SSF characters have a separate leaderboard from Standard characters. Your ranking is compared only against other SSF players, so the competitive context is appropriate. When an SSF player achieves a rare cache drop, unlocks a high-tier zone, or reaches a skill milestone, the world chat announcement includes [SSF] to mark the achievement correctly. The community recognizes SSF accomplishments distinctly from Standard equivalents.
Strategy in SSF requires thinking about skill balance much more carefully than Standard. In Standard, you can afford to focus one skill heavily and buy the outputs of other skills on the market. In SSF, every skill needs to keep pace with your overall progression because there is no market to paper over the gaps. A Smithing level that falls behind Mining means you can't use the ore you're gathering. An Alchemy level that falls behind Herbing means your herbs rot in your inventory (metaphorically). SSF rewards generalist progression over specialist rushing.

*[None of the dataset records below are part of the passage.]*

(* ===== verification/RunLoop.v ===== *)
(** * Commands and the run loop of the orchestrator (chain-orchestrator/src/lib.rs)

    [handle_command], and [run_until_shutdown] as a step function: one iteration of the loop takes
    the input of the branch the [select!] chose.  [enabled] gives the branch conditions; an input
    is consumed only when its branch is enabled.  An iteration continues, stops cleanly, or ends
    the loop with the error it returns. *)

From S2P Require Import Prelude Sql Primitives Watcher BigEndian Codec Engine DbModel DbOps World Signing.
From S2P Require Import Sequencer Pipeline Consolidation Driver Orchestrator.

Section RunLoop.
Context `{SqlEngine} `{Chain} `{!PayloadConversion} `{Timers} `{Rlp} `{SignerRecovery}
  `{SignatureBytes} `{!EngineApi W} `{!L2Provider W} `{!BlockClient W}.
Variable config : ChainOrchestratorConfig.
Variable clock : Clock.

Notation Act := (M (Orchestrator W) ChainOrchestratorError).

(** ** Commands *)

Definition job_on_head (o : Orchestrator W) : bool :=
  match sequencer o with
  | Some s => match payload_building_job s with
              | Some j => bool_decide (parent j = fcs_head (orchestrator_fcs o))
              | None => false
              end
  | None => false
  end.

(** A second request while a payload is built on the current head joins the running job. *)
Definition build_block : Act Reply :=
  let* s := gets sequencer in
  match s with
  | None => ret NoReply
  | Some _ =>
      let* coalesce := gets job_on_head in
      if coalesce then ret NoReply
      else
        modify_sequencer cancel_payload_building_job ;;;
        map_err CoSequencerError (on_sequencer (start_payload_building (unix_secs clock))) ;;;
        ret NoReply
  end.

Definition orchestrator_status : Act Reply :=
  let* (l1_latest, l1_finalized, l1_processed) :=
    tx (let* l1_latest := in_tx get_latest_l1_block_number in
        let* l1_finalized := in_tx get_finalized_l1_block_number in
        let* l1_processed := in_tx get_processed_l1_block_number in
        ret (l1_latest, l1_finalized, l1_processed)) in
  let* o := get in
  ret (StatusReply (mkStatus (sync_l1 (sync_state o)) l1_latest l1_finalized l1_processed
    (sync_l2 (sync_state o)) (orchestrator_fcs o)
    (driver_status (now_ms clock) (pipeline_len (derivation_pipeline o)) (derivation_driver o)))).

Definition update_fcs_head (head : BlockInfo) : Act Reply :=
  let* f := get_fcs in
  let* reverted :=
    collect_reverted_txs_in_range (saturating_add (number head) 1) (number (fcs_head f)) in
  on_engine_driver (update_fcs (Some head) None None) ;;;
  tx (in_tx (purge_l1_message_to_l2_block_mappings (Some (wrapping_add (number head) 1)) ;;;
             set_l2_head_block_number (number head))) ;;;
  reinsert_txs_into_pool reverted ;;;
  notify (FcsHeadUpdated head) ;;;
  ret UnitReply.

(** [Sequencer::enable] panics on a block time of zero, as tokio's interval does. *)
Definition enable_sequencing : Act Reply :=
  let* s := gets sequencer in
  match s with
  | None => ret (BoolReply false)
  | Some s =>
      let* s := lift (enable (now_ms clock) s) in
      modify (set_sequencer (Some s)) ;;; ret (BoolReply true)
  end.

Definition disable_sequencing : Act Reply :=
  let* s := gets sequencer in
  match s with
  | None => ret (BoolReply false)
  | Some _ => modify_sequencer disable ;;; ret (BoolReply true)
  end.

Definition revert_to_l1_block (block_number : Z) : Act Reply :=
  set_l1_mode ModeSyncing ;;;
  modify_driver cancel_attempt ;;;
  let* (unwind_result, held_outcome) := unwind_and_revalidate_held_batch block_number in
  match ur_l2_safe_block_info unwind_result with
  | Some bi =>
      let* f := get_fcs in
      let target := if number (fcs_finalized f) <=? number bi then bi else fcs_finalized f in
      let* _ := on_engine_driver (update_fcs None (Some target) None) in ret tt
  | None => ret tt
  end ;;;
  send (WatcherReset block_number) ;;;
  when is_survived held_outcome then
    modify_driver (schedule_fresh_reconciliation (now_ms clock)) ;;;
  notify (UnwoundToL1Block block_number) ;;;
  ret (BoolReply true).

Definition handle_command (c : ChainOrchestratorCommand) : Act Reply :=
  match c with
  | BuildBlock => build_block
  | EventListener => modify (set_listening true) ;;; ret ListenerReply
  | Status => orchestrator_status
  | NetworkHandle => ret NetworkReply
  | UpdateFcsHead head => update_fcs_head head
  | EnableAutomaticSequencing => enable_sequencing
  | DisableAutomaticSequencing => disable_sequencing
  | GetL1MessageByKey key =>
      let* msgs := db (get_n_l1_messages (Some key) 1) in ret (MessageReply (last msgs))
  | RevertToL1Block n => revert_to_l1_block n
  | ImportBlock bp =>
      let* r := try (import_chain [nb_block bp] bp) in ret (ImportReply r)
  end.

(** ** The run loop *)

Inductive Input :=
| ShutdownSignal
| AttemptDue
| CommandIn (c : ChainOrchestratorCommand)
| SignerEventIn (b : DogeosBlock) (signature : Signature)
| SequencerPoll
| BatchDerived (r : BatchDerivationResult)
| NetworkBlockIn (bp : NewBlockWithPeer)
| NotificationIn (n : L1Notification).

Definition enabled (i : Input) (o : Orchestrator W) : bool :=
  match i with
  | ShutdownSignal | CommandIn _ | NetworkBlockIn _ => true
  | AttemptDue => is_attempt_scheduled (derivation_driver o)
  | SignerEventIn _ _ => match signer o with Some _ => true | None => false end
  | SequencerPoll =>
      match sequencer o with Some _ => true | None => false end &&
      state_is_synced (sync_state o) && negb (has_pending_derivation_work o)
  | BatchDerived _ => can_accept_batch (derivation_driver o)
  | NotificationIn _ =>
      l1_notification_receiver_may_poll (mode_is_synced (sync_l2 (sync_state o)))
        (pipeline_len (derivation_pipeline o) =? 0) (can_accept_batch (derivation_driver o))
  end.

(** [handle_outcome]: an event is sent to the listeners, an error is logged. *)
Definition handle_outcome (r : option ChainOrchestratorEvent + ChainOrchestratorError) : Act unit :=
  match r with inl e => notify_opt e | inr _ => ret tt end.

(** The end of an attempt. *)
Definition attempt_outcome (step : AttemptStep) : Act bool :=
  match step with
  | Completed consolidated =>
      for_each (λ oc, notify (BlockConsolidated oc)) (block_outcomes consolidated) ;;;
      notify (BatchConsolidated (batch_outcome consolidated)) ;;;
      ret true
  | Held => ret true
  | Fatal f => fail (fatal_error f)
  end.

Definition attempt_step : Act bool :=
  let* step := (λ o, let '(r, (d, e)) := run_attempt (now_ms clock) (derivation_driver o, env o) in
                     (r, set_driver d (set_env e o))) in
  attempt_outcome step.

Definition held_operation (c : ChainOrchestratorCommand) (o : Orchestrator W) : bool :=
  match c with
  | RevertToL1Block _ => negb (can_accept_batch (derivation_driver o))
  | _ => false
  end.

Definition command_step (c : ChainOrchestratorCommand) : Act bool :=
  let* held := gets (held_operation c) in
  let* r := try (handle_command c) in
  match r with
  | inr err => if held then fail err else ret true
  | inl _ => ret true
  end.

Definition sequencer_step : Act bool :=
  let* s := gets sequencer in
  match s with
  | None => panic
  | Some s =>
      let '(event, s) := poll_next (now_ms clock) s in
      modify (set_sequencer (Some s)) ;;;
      match event with
      | None => ret true
      | Some event =>
          let* r := try (handle_sequencer_event clock event) in
          match r with
          | inr (CoSequencerError (InvalidPayload bi lvh e)) =>
              fail (CoSequencerError (InvalidPayload bi lvh e))
          | r => handle_outcome r ;;; ret true
          end
      end
  end.

Definition is_unwind_failure (e : ChainOrchestratorError) : bool :=
  match e with UnwindForkchoiceUpdateFailed _ _ _ _ => true | _ => false end.

Definition notification_step (n : L1Notification) : Act bool :=
  let* r := try (handle_l1_notification config clock n) in
  match r with
  | inr err =>
      if is_unwind_failure err then fail err else ret true
  | inl e =>
      let* unblocks := gets (unblocks_import n) in
      handle_outcome (inl e) ;;;
      when unblocks then
        (let* r := try (retry_blocked_import config) in handle_outcome r) ;;;
      ret true
  end.

(** [hold_batch] of a derived result; the client's length counts it out. *)
Definition hold_step (r : BatchDerivationResult) : Act bool :=
  modify (λ o, set_pipeline (mkPipelineHandle (pipeline_poll_len (pipeline_len (derivation_pipeline o)))
                               (pushed_batches (derivation_pipeline o))) o) ;;;
  zoom derivation_driver set_driver (hold_batch (now_ms clock) r) ;;;
  ret true.

(** One iteration: [Ok true] continues, [Ok false] is a shutdown, an error stops the node. *)
Definition run_step (i : Input) : Act bool :=
  match i with
  | ShutdownSignal => notify Shutdown ;;; ret false
  | AttemptDue => attempt_step
  | CommandIn c => command_step c
  | SignerEventIn b signature =>
      let* r := try (handle_signer_event b signature) in handle_outcome r ;;; ret true
  | SequencerPoll => sequencer_step
  | BatchDerived r => hold_step r
  | NetworkBlockIn bp =>
      let* r := try (handle_network_event config bp) in handle_outcome r ;;; ret true
  | NotificationIn n => notification_step n
  end.
End RunLoop.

The question of whether SSF is right for you comes down to what you find rewarding. If you want the purest test of your progression decisions — a mode where every advancement is entirely self-made — SSF is deeply satisfying. If you want access to the social economy of IdleWorlds, to see rare items from other players on the market, and to have the flexibility to fill your skill gaps with purchased materials, Standard is the better fit. The game doesn't judge either choice: SSF and Standard are both complete, supported game modes.
One practical note: SSF is selected at character creation and cannot be switched after the fact. Take the time to understand what you're committing to before choosing it. That said, many players who start in Standard eventually create a second SSF character to experience the different challenge, and players in the community are generally happy to give SSF-specific advice to newcomers choosing that path.